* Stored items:
Theorem Reachable_wf t :
  Reachable build_mesh t -> wf (Z.to_nat (depth_ t)) t.
Proof.
  induction 1 as [position range depth Hd|t fuel c t' _ IH Hexec].
  - by apply wf_new.
  - destruct c as [point| | |location| |]; cbn [exec] in Hexec.
    + destruct (addPoint fuel point t) as [[[] t1]|] eqn:Hadd; [|done].
      injection Hexec as ->.
      destruct (Z.lt_ge_cases (depth_ t) 0) as [Hneg|Hpos].
      { rewrite addPoint_negative in Hadd; [done| |done].
        by replace (Z.to_nat (depth_ t)) with 0%nat in IH by lia. }
      apply (fuel_le _ (addPoint_fuel_S point) fuel
               (fuel + S (Z.to_nat (depth_ t)))) in Hadd; [|lia].
      rewrite (addPoint_inserted _ _ (Z.to_nat (depth_ t))) in Hadd
        by (done || lia).
      injection Hadd as <-. rewrite inserted_depth.
      apply inserted_wf; [done|lia].
    + destruct (reconstruct build_mesh fuel t) as [[[] t1]|] eqn:Hr; [|done].
      injection Hexec as ->.
      destruct (reconstruct_wf _ _ _ _ IH Hr) as (? & -> & _). done.
    + destruct (getSize fuel t) as [[v t1]|] eqn:Hr; [|done].
      injection Hexec as ->. by apply getSize_frame in Hr as ->.
    + destruct (getPoints fuel location t) as [[v t1]|] eqn:Hr; [|done].
      injection Hexec as ->. by apply getPoints_frame in Hr as ->.
    + destruct (getClusterCount fuel t) as [[v t1]|] eqn:Hr; [|done].
      injection Hexec as ->. by apply getClusterCount_frame in Hr as ->.
    + destruct (getMesh fuel t) as [[v t1]|] eqn:Hr; [|done].
      injection Hexec as ->. by apply getMesh_frame in Hr as ->.
Qed.

(** ** Counting points and leaves *)

Lemma stored_points_new position range depth :
  stored_points (new_ReconstructionOcTree position range depth) = 0%nat.
Proof.
  unfold stored_points, new_ReconstructionOcTree. cbn [leaves].
  by destruct (depth =? 0).
Qed.

Lemma sum_list_with_update (f g : nat -> nat) i range :
  NoDup range -> i ∈ range ->
  (forall j, j <> i -> g j = f j) -> g i = S (f i) ->
  sum_list_with g range = S (sum_list_with f range).
Proof.
  intros Hnd Hi Hother Hat. induction Hnd as [|j range Hj Hnd IH]; simpl.
  - by apply elem_of_nil in Hi.
  - apply elem_of_cons in Hi as [<-|Hi].
    + rewrite Hat. simpl. do 2 f_equal.
      apply sum_list_with_ext. intros k Hk. apply Hother.
      intros ->. done.
    + rewrite IH by done. rewrite Hother; [lia|]. intros ->. done.
Qed.

Lemma at_slot_child_for {B} point t (f : ReconstructionOcTree -> B) d :
  f (new_ReconstructionOcTree
       (childPosition (position_ t) (halfRange_ t) point)
       (halfRange_ t) (depth_ t - 1)) = d ->
  at_slot t f d (octant_of (position_ t) (halfRange_ t) point) =
  f (child_for point t).
Proof.
  intros Hnew. unfold at_slot, child_for. by destruct (slot t _).
Qed.
(** * Todo-react: the state layer of [src/App.jsx]

    A shallow embedding of the hooks and handlers of the to-do list
    component: the persisted store ([useLocalStorage]), the debouncer
    ([useDebounce]), the CRUD handlers of [App], the derived list
    [filteredTodos] and the submit handler of [AddEditModal].

    Conventions.
    - A JavaScript string is its sequence of UTF-16 code units, a [list N].
    - A React state cell is a field of a record; a handler is a function
      from the state at the render it closes over to the state after it.
    - [crypto.randomUUID()] is an input of the handler that calls it.
    - A handler that can throw returns an [option]. *)

From Stdlib Require Import ZArith Ascii String.
From stdpp Require Import base option list gmap.

Local Open Scope N_scope.

(** ** JavaScript strings *)

Abbreviation jsstr := (list N).

(** The code units of an ASCII literal. *)
Definition js (s : string) : jsstr :=
  N_of_ascii <$> list_ascii_of_string s.

(** ECMAScript [WhiteSpace] and [LineTerminator] code points, the set
    [String.prototype.trim] strips; all of them are single code units. *)
Definition isWhiteSpace (c : N) : bool :=
  bool_decide (c ∈ [0x9; 0xA; 0xB; 0xC; 0xD; 0x20; 0xA0; 0x1680;
                    0x2000; 0x2001; 0x2002; 0x2003; 0x2004; 0x2005;
                    0x2006; 0x2007; 0x2008; 0x2009; 0x200A;
                    0x2028; 0x2029; 0x202F; 0x205F; 0x3000; 0xFEFF]).

Fixpoint trimStart (s : jsstr) : jsstr :=
  match s with
  | [] => []
  | c :: s' => if isWhiteSpace c then trimStart s' else s
  end.

Definition trimEnd (s : jsstr) : jsstr :=
  reverse (trimStart (reverse s)).

(** [s.trim()] *)
Definition trim (s : jsstr) : jsstr := trimEnd (trimStart s).

(** Truthiness of a string value: the empty string is the only falsy one. *)
Definition truthy (s : jsstr) : bool :=
  match s with [] => false | _ :: _ => true end.

(** [s.startsWith(p)] and [s.includes(p)]: [p] occurs at the front of,
    respectively somewhere in, [s]. *)
Fixpoint startsWith (s p : jsstr) : bool :=
  match p, s with
  | [], _ => true
  | _ :: _, [] => false
  | a :: p', b :: s' => bool_decide (a = b) && startsWith s' p'
  end.

Fixpoint includes (s p : jsstr) : bool :=
  startsWith s p ||
  match s with
  | [] => false
  | _ :: s' => includes s' p
  end.

(** ** Task records *)

Record Todo := mkTodo {
  id : jsstr;
  text : jsstr;
  done : bool;
  priority : jsstr
}.

#[global] Instance Todo_eq_dec : EqDecision Todo.
Proof. solve_decision. Defined.

(** The second argument of [handleUpdateTodo]: an object holding any
    subset of the keys of a task. *)
Record NewData := mkNewData {
  nd_id : option jsstr;
  nd_text : option jsstr;
  nd_done : option bool;
  nd_priority : option jsstr
}.

(** [{ ...t, ...newData }] *)
Definition spread (t : Todo) (newData : NewData) : Todo :=
  {| id := default (id t) (nd_id newData);
     text := default (text t) (nd_text newData);
     done := default (done t) (nd_done newData);
     priority := default (priority t) (nd_priority newData) |}.

(** [{ text, priority }], the object [handleSubmit] passes on. *)
Definition nd_text_priority (text priority : jsstr) : NewData :=
  {| nd_id := None; nd_text := Some text;
     nd_done := None; nd_priority := Some priority |}.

* EXERCISE DIRECTIONS: Repeat only the lines starting at the one that contains "Definition truthy (s" and ending at the last line above, exactly as written.

* OUTPUT OF THE EXERCISE:
Definition truthy (s : jsstr) : bool :=
  match s with [] => false | _ :: _ => true end.

(** [s.startsWith(p)] and [s.includes(p)]: [p] occurs at the front of,
    respectively somewhere in, [s]. *)
Fixpoint startsWith (s p : jsstr) : bool :=
  match p, s with
  | [], _ => true
  | _ :: _, [] => false
  | a :: p', b :: s' => bool_decide (a = b) && startsWith s' p'
  end.

Fixpoint includes (s p : jsstr) : bool :=
  startsWith s p ||
  match s with
  | [] => false
  | _ :: s' => includes s' p
  end.

(** ** Task records *)

Record Todo := mkTodo {
  id : jsstr;
  text : jsstr;
  done : bool;
  priority : jsstr
}.

#[global] Instance Todo_eq_dec : EqDecision Todo.
Proof. solve_decision. Defined.

(** The second argument of [handleUpdateTodo]: an object holding any
    subset of the keys of a task. *)
Record NewData := mkNewData {
  nd_id : option jsstr;
  nd_text : option jsstr;
  nd_done : option bool;
  nd_priority : option jsstr
}.

(** [{ ...t, ...newData }] *)
Definition spread (t : Todo) (newData : NewData) : Todo :=
  {| id := default (id t) (nd_id newData);
     text := default (text t) (nd_text newData);
     done := default (done t) (nd_done newData);
     priority := default (priority t) (nd_priority newData) |}.

(** [{ text, priority }], the object [handleSubmit] passes on. *)
Definition nd_text_priority (text priority : jsstr) : NewData :=
  {| nd_id := None; nd_text := Some text;
     nd_done := None; nd_priority := Some priority |}.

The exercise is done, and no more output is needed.